Promoting financial inclusion through effective savings mobilization
March 22, 2011
The low income mass market segment can and are willing to save. EFInA recently undertook a qualitative study to understand the savings habits of the low income population, their perceptions of formal financial services providers and the potential for using mobile phones to manage their finances. To present the findings of the study, EFInA hosted an Innovation Forum themed ‘Promoting Financial Inclusion through Effective Savings Mobilization’.
Speaking at the event, Modupe Ladipo, Chief Executive Officer, EFInA said; “The EFInA Access to Financial Services in Nigeria 2010 survey highlighted that 23.8 million adults are currently saving at home which has a negative impact on the country’s economic growth and development. If we can get 50% of these people to save N1,000 per month, then potentially N143bn could be mobilised per annum”. She also stated that ‘the understanding the low income population in Nigeria’ study highlighted that there is demand for a range of affordable, convenient and accessible formal savings products for low value savers. The design and implementation of such products is critical to the successful in mobilization of savings deposits.

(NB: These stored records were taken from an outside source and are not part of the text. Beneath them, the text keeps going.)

(** * mstd_memory: exclusive owners and raw-memory algorithms

    A shallow embedding of the [unique_ptr] backport and of the C++17
    uninitialized-range algorithms of [<mstd_memory>].

    Owners are C++ objects that are passed by reference and may alias
    (as in [o = std::move(o)]), so they live in a store indexed by object
    identity; member functions are computations of a small state-and-failure
    monad over that store.  Every call of a deleter is appended to a log. *)

From stdpp Require Import gmap list list_numbers.
From Equations Require Import Equations.

(** * Types, as far as the owner templates inspect them *)

Inductive ctype :=
| Scalar                              (* int, T*, ...: no constructor code *)
| Class (name : nat)                  (* class with a user-provided default constructor *)
| ArrayN (bound : positive) (elem : ctype)   (* U[N] *)
| ArrayU (elem : ctype).              (* U[] *)

(** The three traits used by [make_unique], with their standard meaning. *)
Definition is_array (t : ctype) : bool :=
  match t with ArrayN _ _ | ArrayU _ => true | _ => false end.

Definition extent (t : ctype) : N :=
  match t with ArrayN n _ => Npos n | _ => 0%N end.

Definition remove_extent (t : ctype) : ctype :=
  match t with ArrayN _ e | ArrayU e => e | _ => t end.

(** * Addresses *)

Abbreviation pointer := N (only parsing).
Definition nullptr : pointer := 0%N.

(** [if (p)] on a pointer. *)
Definition to_bool (p : pointer) : bool := negb (p =? nullptr)%N.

A panellist at the forum Yinka Blackshear, Managing Partner, Bridgeway Consulting, stated “The need for formal savings options is crucial; without them the poor especially women are forced to keep cash at home or in informal savings groups which are risky and money can be lost. As women tend to be the savers in most low income households, a well-designed savings product can have significant empowerment benefits for women”.
Yewande Adewusi, Programme Manager, EFInA stated “To motivate customers to save in a bank or any other formal financial institution product managers should identify the financial needs of low income customers and then create products to fit those needs”. She also suggested that providers need to explore developing products and services that mimic those offered by informal savings groups such as the ‘esusu’ or ‘ajo’ and distribute them through non-bank branch channels. These products should serve as an entry point to access other financial products.
At the Forum, EFInA announced its third call for proposals for the Innovation Grant. Round 3 focuses on supporting new ideas and approaches to expanding access to ‘formal savings’ products and services designed for the unbanked and under-banked population in Nigeria, especially women.